And the working condition coordinate point module 12 is used for substituting the rotating speed and the load of the engine under each working condition into the rectangular coordinate system so as to obtain a plurality of working condition coordinate points.

And the relation table module 13 is used for establishing a relation table, and the relation table is used for indicating the optimal exhaust temperature corresponding to each working condition coordinate point.

And the measuring module 2 is used for measuring the actual rotating speed, the actual load and the actual exhaust temperature of the valve guide pipe of the engine under the actual working condition.

The optimal exhaust temperature determining module 3 is used for determining the optimal exhaust temperature corresponding to the actual working condition by referring to the rotating speed, the load and the optimal exhaust temperature of the valve guide pipe of the engine under various working conditions according to the actual rotating speed and the actual load of the engine;

alternatively, the optimum exhaust temperature determination module 3 includes:

and the actual working condition coordinate point determining module 31 is configured to substitute the actual rotation speed and the actual load of the engine into the rectangular coordinate system to obtain a working condition coordinate point corresponding to the actual working condition.

And the actual working condition optimal exhaust temperature determining module 32 is used for obtaining the optimal exhaust temperature corresponding to the working condition coordinate point based on the relation table.

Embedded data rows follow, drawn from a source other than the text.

Lemma references_updateCollection now data d :
  references_hold d -> references_hold (store (run (updateCollection now data) d)).
Proof.
  intros [Hj [Hs Hc]].
  destruct (updateCollection_cases now data d)
    as [[e [_ ->]]|[existing [a [_ [_ [Ha [_ ->]]]]]]]; [now repeat split|].
  apply find_some in Ha. destruct Ha as [Ha _].
  split; [|split]; [exact Hj | |].
  - intros s Hin. simpl. rewrite map_replaceFirst by reflexivity. now apply Hs.
  - intros c Hin x Hx. simpl in *. apply replaceFirst_In in Hin.
    destruct Hin as [Hin|[r [_ ->]]].
    + now apply (Hc c).
    + simpl in Hx. destruct Hx as [<-|[]]. now apply in_map.
Qed.

Lemma references_createCollectionStory name_asc uuid data d :
  references_hold d ->
  references_hold (store (run (createCollectionStory name_asc uuid data) d)).
Proof.
  intros [Hj [Hs Hc]]. unfold createCollectionStory. run_unfold.
  unfold Table.findUnique, Table.create. simpl.
  destruct (find _ (Table.rows (collection d))) as [c|] eqn:Hf; simpl; [|now repeat split].
  destruct (storable _); simpl; [|now repeat split].
  apply find_some in Hf. destruct Hf as [Hin _].
  pose proof (createStoryAuthors_spec (Table.nextId (collectionStory d))
                (CreateCollectionStoryInput.authors data) (collectionStoryAuthor d))
    as [Hrows [_ [_ Hsid]]].
  destruct (createStoryAuthors _ _ _) as [joins authors]. simpl in *.
  split; [|split]; [| |exact Hc].
  - intros j Hjn. simpl in *. rewrite Hrows in Hjn. rewrite map_app.
    apply in_or_app. apply in_app_or in Hjn. destruct Hjn as [Hjn|Hjn].
    + left. now apply Hj.
    + right. simpl. left. symmetry. now apply Hsid.
  - intros s Hsn. simpl in *. apply in_app_or in Hsn. destruct Hsn as [Hsn|[<-|[]]].
    + now apply Hs.
    + simpl. now apply in_map.
Qed.

Lemma references_updateCollectionStory name_asc data d :
  references_hold d ->
  references_hold (store (run (updateCollectionStory name_asc data) d)).
Proof.
  intros [Hj [Hs Hc]]. unfold updateCollectionStory. run_unfold.
  unfold Table.findUnique, Table.update, Table.deleteMany. simpl.
  destruct (find _ (Table.rows (collectionStory d))) as [x|] eqn:Hf; simpl;
    [|now repeat split].
  rewrite Hf. simpl.
  destruct (storable _); simpl.
  2:{ split; [|split]; [|exact Hs|exact Hc].
      intros j Hjn. simpl in *. apply filter_In in Hjn. now apply Hj. }
  match goal with |- context [createStoryAuthors ?i ?l ?tb] =>
    pose proof (createStoryAuthors_spec i l tb) as [Hrows [_ [_ Hsid]]];
    destruct (createStoryAuthors i l tb) as [joins authors]
  end.
  simpl in *. pose proof (find_some _ _ Hf) as [Hx _].
  split; [|split]; [| |exact Hc].
  - intros j Hjn. simpl in *. rewrite map_replaceFirst by reflexivity.
    rewrite Hrows in Hjn. apply in_app_or in Hjn. destruct Hjn as [Hjn|Hjn].
    + apply filter_In in Hjn. now apply Hj.
    + rewrite (Hsid j Hjn). now apply in_map.
  - intros s Hsn. simpl in *. apply replaceFirst_In in Hsn.
    destruct Hsn as [Hsn|[r [Hr ->]]].
    + now apply Hs.
    + simpl. apply Hs. rewrite Hf in Hr. now injection Hr as <-.
Qed.

Lemma references_deleteCollectionStory externalId d :
  references_hold d -> references_hold (store (run (deleteCollectionStory externalId) d)).
Proof.
  intros [Hj [Hs Hc]]. unfold deleteCollectionStory. run_unfold.
  unfold Table.findUnique, Table.delete, Table.deleteMany. simpl.
  destruct (find _ (Table.rows (collectionStory d))) as [x|] eqn:Hf; simpl;
    [|now repeat split].
  rewrite Hf. simpl.
  destruct (removeFirst_find_split _ _ _ Hf) as [l1 [l2 [Hl [Hr _]]]].
  split; [|split]; [| |exact Hc].
  - intros j Hjn. simpl in *. apply filter_In in Hjn. destruct Hjn as [Hjn Hne].
    apply negb_true_iff, Z.eqb_neq in Hne.
    specialize (Hj j Hjn). rewrite Hr. rewrite Hl in Hj.
    rewrite map_app in *. simpl in Hj. apply in_or_app.
    apply in_app_or in Hj. destruct Hj as [Hj|[Hj|Hj]]; auto. congruence.
  - intros s Hsn. simpl in *. apply Hs. rewrite Hr in Hsn. rewrite Hl.
    apply in_or_app. apply in_app_or in Hsn. destruct Hsn; [now left | right; now right].
Qed.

And the correction module 4 is used for correcting the ignition angle and the air-fuel ratio of the engine according to the optimal exhaust temperature of the valve guide pipe and the actual exhaust temperature of the valve guide pipe.

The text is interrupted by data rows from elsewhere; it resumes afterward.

(** * The Region Vectorizer (rv): control linearization, loop normalization,
      masks and the shape decoder of the driver

    A shallow embedding of
    - [Mask.cpp] (struct [rv::Mask]),
    - [rvTool.cpp] (the shape-string decoder of the command line driver),
    - [Linearizer.cpp] (block index, definition promotion, live-out
      trackers, loop normalization, phi folding, branch processing),
    together with the properties of these functions that the design
    document of the vectorizer states.

    C++ pointers become references into explicit stores, nullable pointers
    become [option], and a run that hits an [assert], an [abort()], a null
    dereference or an out-of-bounds access ends in [Crash]. *)

From Stdlib Require Import ZArith Lia Bool Ascii String.
From stdpp Require Import base option list gmap strings.

Set Default Proof Using "Type".
Set Warnings "-register-all".
Open Scope Z_scope.

(** ** Outcomes of a run *)

(** Why a run stopped before its end. *)
Inductive failure : Type :=
| AssertionFailed (msg : string)   (* assert(...) *)
| Aborted (msg : string)           (* abort(), fail(...) *)
| NullDeref (what : string)        (* use of a null pointer *)
| OutOfBounds (what : string)      (* index outside a std::vector *)
| OutOfFuel.                       (* a loop that does not come to an end *)

Inductive outcome (A : Type) : Type :=
| Done (a : A)
| Crash (f : failure).
Arguments Done {A} a.
Arguments Crash {A} f.

(** ** [rv::Mask] (Mask.cpp) *)

Module Mask.

(** The [llvm::Value]s a mask can hold, as far as [Mask.cpp] inspects them:
    integer constants of a bit width, constant vectors of such integers, and
    everything that is no [llvm::Constant]. *)
Inductive Value : Type :=
| ConstantInt (width : N) (val : Z)
| ConstantVector (width : N) (elems : list Z)
| NonConstant (id : N).

Definition isConstant (v : Value) : bool :=
  match v with NonConstant _ => false | _ => true end.

Definition isConstantInt (v : Value) : bool :=
  match v with ConstantInt _ _ => true | _ => false end.

(** [Constant::isNullValue]: every bit is zero. *)
Definition isNullValue (v : Value) : bool :=
  match v with
  | ConstantInt w x => (x mod 2 ^ Z.of_N w =? 0)
  | ConstantVector w xs => forallb (fun x => x mod 2 ^ Z.of_N w =? 0) xs
  | NonConstant _ => false
  end.

(** [Constant::isAllOnesValue]: every bit is one. *)
Definition isAllOnesValue (v : Value) : bool :=
  match v with
  | ConstantInt w x => (x mod 2 ^ Z.of_N w =? 2 ^ Z.of_N w - 1)
  | ConstantVector w xs =>
      forallb (fun x => x mod 2 ^ Z.of_N w =? 2 ^ Z.of_N w - 1) xs
  | NonConstant _ => false
  end.

(** [dyn_cast<T>(p)]: the argument must not be null ([dyn_cast] asserts it);
    the result is null when the value is no [T]. *)
Definition dyn_cast (isT : Value -> bool) (p : option Value)
  : outcome (option Value) :=
  match p with
  | None => Crash (AssertionFailed "dyn_cast on a non-existent value")
  | Some v => Done (if isT v then Some v else None)
  end.

(** [struct Mask { Value *Predicate; Value *ActiveVectorLength; }] *)
Record Mask : Type := mkMask {
  Predicate : option Value;
  ActiveVectorLength : option Value
}.

Definition getPred (m : Mask) : option Value := Predicate m.
Definition getAVL (m : Mask) : option Value := ActiveVectorLength m.

(** Modelled from the spec: [Mask::getAllTrue] is declared in [Mask.h],
    which is not among the sources; the canonical all-true mask is the one
    [knownAllTrue] recognises: no predicate and no vector length. *)
Definition getAllTrue : Mask := mkMask None None.

Definition inferFromPredicate (Pred : Value) : Mask :=
  let ConstPred := if isConstant Pred then Some Pred else None in
  match ConstPred with
  | Some c => if isAllOnesValue c then getAllTrue else mkMask (Some Pred) None
  | None => mkMask (Some Pred) None
  end.

Definition fromVectorLength (EVLen : Value) : Mask := mkMask None (Some EVLen).

(** [Mask::getAllFalse]: the vector length [i32 0]. *)
Definition getAllFalse : Mask := fromVectorLength (ConstantInt 32 0).

Definition knownAllTrue (m : Mask) : bool :=
  match getPred m, getAVL m with
  | None, None => true
  | _, _ => false
  end.

(** [Mask::knownAllFalse], statement by statement. The second test casts
    [getAVL()] although it is guarded by [getPred()]. *)
Definition knownAllFalse (m : Mask) : outcome bool :=
  let avlZero :=
    match getAVL m with
    | Some _ =>
        match dyn_cast isConstantInt (getAVL m) with
        | Crash f => Crash f
        | Done ConstAVL =>
            Done (match ConstAVL with Some c => isNullValue c | None => false end)
        end
    | None => Done false
    end in
  match avlZero with
  | Crash f => Crash f
  | Done true => Done true
  | Done false =>
      match getPred m with
      | Some _ =>
          match dyn_cast isConstant (getAVL m) with
          | Crash f => Crash f
          | Done ConstPred =>
              Done (match ConstPred with Some c => isNullValue c | None => false end)
          end
      | None => Done false
      end
  end.

(** What the comment [// Pred == 0] announces: the predicate is a constant
    all-zero value. *)
Definition predIsConstantZero (m : Mask) : bool :=
  match getPred m with
  | Some p => isConstant p && isNullValue p
  | None => false
  end.

End Mask.

(** *** Properties of [Mask] *)

Section MaskFacts.
Import Mask.

Lemma knownAllTrue_getAllTrue : knownAllTrue getAllTrue = true.
Proof. reflexivity. Qed.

Optionally, the modification module 4 includes:

and the ignition angle efficiency curve module 411 is used for drawing an ignition angle efficiency curve of the engine based on the optimal exhaust temperature and the actual exhaust temperature corresponding to the actual working condition.

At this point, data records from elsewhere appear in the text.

(** C8: the script is not idempotent.  Run in place on a half-transparent
    921x921 square, it succeeds; the second run finds the box
    (51, 51, 972, 972), that is it crops the margin of the first run away
    before padding again, succeeds too, and writes a different image: the
    pixel at (51, 51) has alpha 64 after the first run and 16 after the
    second. *)
Theorem C8_second_run_differs (resample : kernels) :
  exists img : Image,
    getbbox (to_rgba img) = Some (0, 0, 921, 921)
    /\ exists w1 w2 out1 out2,
         main resample (world_with input_file (ImageFile PNG img)) = (w1, 0)
         /\ fs w1 !! output_file = Some (ImageFile PNG out1)
         /\ getbbox (to_rgba out1) = Some content_box
         /\ main resample w1 = (w2, 0)
         /\ fs w2 !! output_file = Some (ImageFile PNG out2)
         /\ im_data out1 51 51 = Pixel 0 0 0 64
         /\ im_data out2 51 51 = Pixel 0 0 0 16
         /\ exists x y, in_bounds out1 x y = true /\ in_bounds out2 x y = true
                        /\ im_data out1 x y <> im_data out2 x y.
Proof.
  set (img := solid_921 half_black).
  set (w0 := world_with input_file (ImageFile PNG img)).
  set (out1 := padded resample img (0, 0, 921, 921)).
  set (w1 := world_after_success w0 output_file out1 (0, 0, 921, 921) 51).
  set (out2 := padded resample out1 content_box).
  set (w2 := world_after_success w1 output_file out2 content_box 51).
  assert (Hbb0 : getbbox (to_rgba img) = Some (0, 0, 921, 921)).
  { apply solid_bbox. vm_compute. discriminate. }
  assert (Hbb1 : getbbox (to_rgba out1) = Some content_box).
  { apply padded_solid_bbox. vm_compute. discriminate. }
  assert (Hp1 : im_data out1 51 51 = Pixel 0 0 0 64).
  { unfold out1, img. rewrite padded_solid_pixel. reflexivity. }
  assert (Hp2 : im_data out2 51 51 = Pixel 0 0 0 16).
  { unfold out2, out1, img. rewrite repadded_solid_pixel. reflexivity. }
  assert (Hl1 : fs w1 !! output_file = Some (ImageFile PNG out1)).
  { unfold w1, world_after_success. cbn [fs]. apply lookup_insert_eq. }
  exists img. split; [exact Hbb0|]. exists w1, w2, out1, out2.
  split_and!; try assumption.
  - apply (main_content resample w0 PNG img); try assumption.
    + apply world_with_lookup.
    + apply world_with_readable.
    + apply world_with_writable.
    + reflexivity.
  - apply (main_content resample w1 PNG out1); try assumption.
    + apply not_elem_of_empty.
    + apply not_elem_of_empty.
    + reflexivity.
  - unfold w2, world_after_success. cbn [fs]. apply lookup_insert_eq.
  - exists 51, 51. split_and!; try reflexivity.
    rewrite Hp1, Hp2. discriminate.
Qed.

And the ignition angle correction coefficient module 412 is configured to determine an ignition angle correction coefficient of the engine according to a difference between an ignition angle corresponding to the actual exhaust temperature and an ignition angle corresponding to the optimal exhaust temperature based on the ignition angle efficiency curve.

And the ignition angle correction module 413 is used for correcting the ignition angle of the engine according to the ignition angle correction coefficient of the engine.

Optionally, the modification module 4 further includes:

and an air-fuel ratio efficiency curve module 421, configured to draw an air-fuel ratio efficiency curve of the engine based on the optimal exhaust temperature and the actual exhaust temperature corresponding to the actual operating condition.

An air-fuel ratio correction coefficient module 422 is configured to determine an air-fuel ratio correction coefficient of the engine based on the air-fuel ratio efficiency curve according to an air-fuel ratio corresponding to the actual exhaust temperature.

The air-fuel ratio correction module 423 corrects the air-fuel ratio of the engine based on the air-fuel ratio correction coefficient of the engine.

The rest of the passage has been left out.